Cependant, comme la bougie qui éclaire, comme le feu qui brûle, tout acte de se poser, et chaque instant d’écoute et de fusion — de communion — nous enrichit et aussi : nous consume… La phrase de Merlin l’Enchanteur dans La Légende du feu : « On ne fait rien sur terre qu’en se consumant » peut être vécue comme une douloureuse réalité. Il est encore plus désagréable peut-être de constater que celui qui ne fait rien est aussi condamné à disparaître. A-t-il été seulement ? Tout ne durerait qu’un temps ? Les réserves savent aussi s’épuiser ou se déprécier si elles sont stockées trop longtemps. Antoine Laurent de LAVOISIER rappelait la théorie d’ANAXAGORE affirmant que « rien ne se perd, rien ne se crée, tout se transforme », mais nous pourrions dire finalement que « tout se perd, tout est décret, tout se déforme » avec le temps qui nous dépasse.

Devenir homme, c’est vaincre la solitude de son propre mystère afin de s’offrir à la rencontre humaine… Aimer dans notre totalité comme énergie libérée à travers un corps, en usant de l’affect —le cœur — comme liant passionnel de l’esprit !

Devenir homme, c’est être en quête de l’amour humain : saisir enfin l’harmonie formidable de notre être ternaire, comme PLATON nous l’écrivait dans la Cité. Un corps, un esprit… mais aussi un cœur, cet espace de guerre… ou d’amour lorsqu’il est bien géré. PLATON est révélateur de la philanalyse.

Avoir un corps, est un support formidable pour permettre la rencontre et la fusion. C’est une chance à savourer que les anges nous envient (notamment selon les propos d’Anatole FRANCE, dans son roman fameux : La révolte des anges). L’individu hors normalités serait donc un être libéré du système dualiste ou binaire dit « aristotélicien » — peut-être à tort, par le comte Alfred Abdank KORZYBSKI, dans sa présentation de la sémantique générale — pour s’élever vers un principe « non-aristotélicien », en gardant donc ce nom créé par les copistes et traducteurs à la solde des puissants politiques et religieux.

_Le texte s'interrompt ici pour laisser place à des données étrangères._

Lemma clean_pframe w : pte_ok w → pframe (andnot w TLBLO_DIRTY) = pframe w.
Proof.
  intros Hw. apply same_page_pframe. unfold PAGE_SIZE. change 4096 with (2 ^ 12).
  rewrite <- !Z.shiftr_div_pow2 by done. apply Z.bits_inj'. intros i Hi.
  rewrite !Z.shiftr_spec, clean_testbit by (done || lia).
  rewrite (proj2 (Z.eqb_neq _ _)) by lia. apply andb_true_r.
Qed.

Lemma fork_tables_spec s O D P parent m (Q : Z * Z → world (kheap vmst) → Prop) :
  cow_ok None all_counted s O D P → O !! parent = Some RTable → ntables O < 256 →
  1 + dirs_upto D parent 1024 ≤ UNALLOCATED_FRAME (hvm s) →
  (∀ child s' O' D' P', O !! child = None → child ≠ 0 → cow_ok None all_counted s' O' D' P' →
     O' !! child = Some RTable → (∀ x r, O !! x = Some r → O' !! x = Some r) →
     (∀ n, P' !! (child, n) = ro <$> P !! (parent, n)) →
     (∀ k, k.1 ≠ child → P' !! k = P !! k) →
     data_kept O s s' → hcpu s' = hcpu s → Q (0, child) (World s' m)) →
  wp (fork_tables parent) Q (World s m).
Proof.
  intros Hok Hp Hn Hroom HQ. unfold fork_tables. rewrite wp_bind. eapply pt_copy_spec; [done..|].
  intros child s1 O1 D1 P1 Hc Hc0 Hok1 [Hr He Hf Hnew Htab Hd Hdir Hpt] Hk1 Hcpu1.
  cbn [Z.eqb negb]. rewrite wp_bind.
  eapply make_readonly_parent; [exact Hok1|by apply Hr|done|]. rewrite wp_bind.
  eapply make_readonly_child; [exact Hok1|done|]. intros s2 P2 Hok2 HP2 Hk2 Hcpu2.
  rewrite wp_ret. eapply HQ; try done; [..|congruence].
  - intros n. rewrite HP2, Hpt. cbn [fst snd]. rewrite decide_True by done. f_equal.
    destruct (decide (child = child ∧ n < 1024 * 1024)) as [|Hge]; [done|].
    assert (∀ pt, P !! (pt, n) = None ∨ O !! pt = Some RTable ∧ n < 1024 * 1024) as Hno.
    { intros pt. destruct (P !! (pt, n)) as [w|] eqn:HPn; [right|by left].
      destruct (entry_table _ _ _ _ _ _ _ _ _ Hok HPn). lia. }
    destruct (Hno child) as [->|(? & _)]; [|congruence]. destruct (Hno parent) as [->|(_ & ?)]; [done|].
    exfalso. by apply Hge.
  - intros [p n] Hne. cbn [fst] in Hne. rewrite HP2, Hpt. cbn [fst snd].
    by rewrite !decide_False by naive_solver.
  - intros f j Hfr Hj. rewrite Hk2; [by apply Hk1|by apply Hr|done].
Qed.
End helpers.

(** ** Fork *)

(** C10: With memory for the new tables, a fork gives the child an entry for each
    entry of its parent, naming the same frame and marked read-only; every
    entry of every other table is as before, each frame is counted once per
    entry that names it, and no word of a frame changes. *)
Theorem fork_shares_frames s O D P parent m (Hok : cow_ok None all_counted s O D P)
    (Hp : O !! parent = Some RTable) (Hn : ntables O < 256)
    (Hroom : 1 + dirs_upto D parent 1024 ≤ UNALLOCATED_FRAME (hvm s)) :
  wp (fork_tables parent) (λ '(result, child) w', result = 0 ∧ O !! child = None ∧
      ∃ O' D' P', cow_ok None all_counted (wst w') O' D' P' ∧ O' !! child = Some RTable ∧
        (∀ x r, O !! x = Some r → O' !! x = Some r) ∧
        (∀ n, P' !! (child, n) = ro <$> P !! (parent, n)) ∧
        (∀ k, k.1 ≠ child → P' !! k = P !! k) ∧
        data_kept O s (wst w')) (World s m).
Proof.
  eapply fork_tables_spec; [done..|]. intros child s' O' D' P' **.
  split_and!; [done|done|]. by exists O', D', P'.
Qed.

(** C35: After a fork the parent keeps write access to a frame it shares with the
    child: looking up one of its writable pages for a write still answers an
    entry with the permission to write, although the child's entry names the
    same frame.  ([make_readonly] without [coremap_update] does nothing.) *)
Theorem fork_parent_keeps_write s O D P parent va w m (Hok : cow_ok None all_counted s O D P)
    (Hp : O !! parent = Some RTable) (Hn : ntables O < 256)
    (Hroom : 1 + dirs_upto D parent 1024 ≤ UNALLOCATED_FRAME (hvm s))
    (Hva : 0 ≤ va < 2 ^ 32) (Hw : P !! (parent, vpn va) = Some w)
    (Hdirty : bit_set w TLBLO_DIRTY = true) (Hro : bit_set w PTE_READONLY = false) :
  wp ('(_, child) ← fork_tables parent;
      '(r, e) ← pt_lookup parent va VM_FAULT_WRITE 0;
      '(r', e') ← pt_lookup child va VM_FAULT_WRITE 0;
      mret (r, e, r', e'))
     (λ '(r, e, r', e') w', r = PTE_FOUND ∧ r' = PTE_FOUND ∧ bit_set e TLBLO_DIRTY = true ∧
        bit_set e' TLBLO_DIRTY = false ∧ pframe e = pframe e') (World s m).
Proof.
  rewrite wp_bind. eapply fork_tables_spec; [done..|].
  intros child s2 O2 D2 P2 Hc Hc0 Hok2 Hnew Hr HPc HPo Hk Hcpu.
  assert (P2 !! (parent, vpn va) = Some w) as H1 by (rewrite HPo; [done|cbn [fst]; congruence]).
  assert (P2 !! (child, vpn va) = Some (ro w)) as H2 by (by rewrite HPc, Hw).
  rewrite wp_bind. eapply pt_lookup_spec; [exact Hok2|by apply Hr|done|done|].
  rewrite (lookup_found _ _ _ _ _ _ _ _ VM_FAULT_WRITE _ _ Hok2 H1 eq_refl), wp_bind.
  eapply pt_lookup_spec; [exact Hok2|done|done|done|].
  rewrite (lookup_found _ _ _ _ _ _ _ _ VM_FAULT_WRITE _ _ Hok2 H2 eq_refl), wp_ret, Hro, ro_readonly.
  pose proof (co_pte _ _ _ _ _ _ Hok _ _ Hw) as Hwok.
  split_and!; [done|done|done|by apply clean_dirty, ro_ok|].
  rewrite clean_pframe by (by apply ro_ok). by rewrite pframe_ro.
Qed.

(** ** Copy-on-write *)

(** C11: If [pt_copy_on_write] succeeds, the page of the fault address has a
    writable frame that no other entry names, with the same words as before;
    all other entries and the words of all other frames are kept, and the
    invariant holds.  If it fails, it was for lack of memory, and the coremap
    counts one entry less for the frame than there are. *)
Theorem copy_on_write_private s O D P pt va e w m (Hok : cow_ok None all_counted s O D P)
    (Hva : 0 ≤ va < 2 ^ 32) (Hw : P !! (pt, vpn va) = Some w)
    (Hdirty : bit_set w TLBLO_DIRTY = true) :
  wp (pt_copy_on_write pt va e) (λ '(result, e') w',
      (result = 0 ∧ bit_set e' TLBLO_DIRTY = true ∧ bit_set e' PTE_READONLY = false ∧
       ∃ O', let P' := <[(pt, vpn va) := e']> P in
         cow_ok None all_counted (wst w') O' D P' ∧ refs all_counted P' (pframe e') = 1 ∧
         (∀ j, 0 ≤ j < 1024 →
            kmem (wst w') !! (pframe e' + 4 * j) = kmem s !! (pframe w + 4 * j)) ∧
         data_kept O s (wst w')) ∨
      (result = ENOMEM ∧ e' = e ∧ UNALLOCATED_FRAME (hvm s) = 0 ∧
       2 ≤ refs all_counted P (pframe w) ∧
       shared_at (hvm (wst w')) (pframe w) = Some (refs all_counted P (pframe w) - 2)))
     (World s m).
Proof.
  pose proof (co_pte _ _ _ _ _ _ Hok _ _ Hw) as Hwok.
  destruct (cow_frame _ _ _ _ _ _ _ _ Hok Hw) as (Hfr & _ & _).
  eapply pt_copy_on_write_spec; [done..| | |].
  - intros s' H1 Hok' Hk. left. cbn [wst].
    rewrite dirty_testbit in Hdirty. destruct (Hwok) as [Hran _].
    assert (0 ≤ w < 2 ^ 32) by (unfold MIPS_KSEG0, MIPS_KSEG1 in *; lia).
    rewrite dirty_testbit, readonly_testbit, !rw_testbit, Hdirty by done.
    split_and!; [done|done|apply andb_false_r|]. exists O. rewrite pframe_rw by done.
    split_and!; [done| |by auto|done].
    rewrite (refs_update _ _ _ w) by done. rewrite !decide_True; [lia| |done].
    by split; [|apply pframe_rw].
  - intros f s' H2 Hf Hok' Hk Hpf Hsame. left. cbn [wst].
    assert (f mod PAGE_SIZE = 0)
      by (eapply role_aligned; [exact Hok'|apply lookup_insert_eq|done]).
    rewrite mkpte_dirty, mkpte_readonly by done. split_and!; [done..|].
    exists (<[f := RFrame]> O). rewrite Hpf. split_and!; [done| |done|done].
    rewrite (refs_update _ _ _ w) by done.
    assert (refs all_counted P f = 0) as ->.
    { destruct (decide (1 ≤ refs all_counted P f)) as [(k & x & HPk & _ & E)%refs_inv|]; [|unfold refs in *; lia].
      assert (O !! f = Some RFrame) by (apply (co_frame _ _ _ _ _ _ Hok); by exists k, x). congruence. }
    rewrite decide_False, decide_True; [lia|done|]. intros (_ & E). cbn [snd] in E. congruence.
  - intros s' H2 H0 Hok'. right. cbn [wst]. split_and!; [done..|].
    destruct (co_count _ _ _ _ _ _ Hok' _ Hfr) as (_ & ->). f_equal.
    rewrite (refs_count (count_set all_counted (pt, vpn va) false) all_counted P (pt, vpn va) w); [|done|
      apply count_set_eq|done|intros; by rewrite count_set_ne]. rewrite decide_True by done. lia.
Qed.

Puisque nous osons tenter de revenir à la source aristotélicienne, libérons aussi ce philosophe de ces carcans sordides certainement bâtis après sa mort pour construire les religions augustiniennes. Donc, pour élever davantage notre sujet : l’IHN s’ouvrirait plutôt à une certaine « pluripossiblilité », l’extrayant du peuple de moutons…

Il n’y a pas de volonté de domination ou de toute puissance chez l’être qui a soif d’apprendre et qui est passionné par le désir de partager les connaissances…

C’est bien la différence entre le dominus et le magister…

Mais l’ennui et la solitude, la jalousie et la peur, sont de dangereux prédateurs capables de transformer un être au potentiel IHN en un tyran…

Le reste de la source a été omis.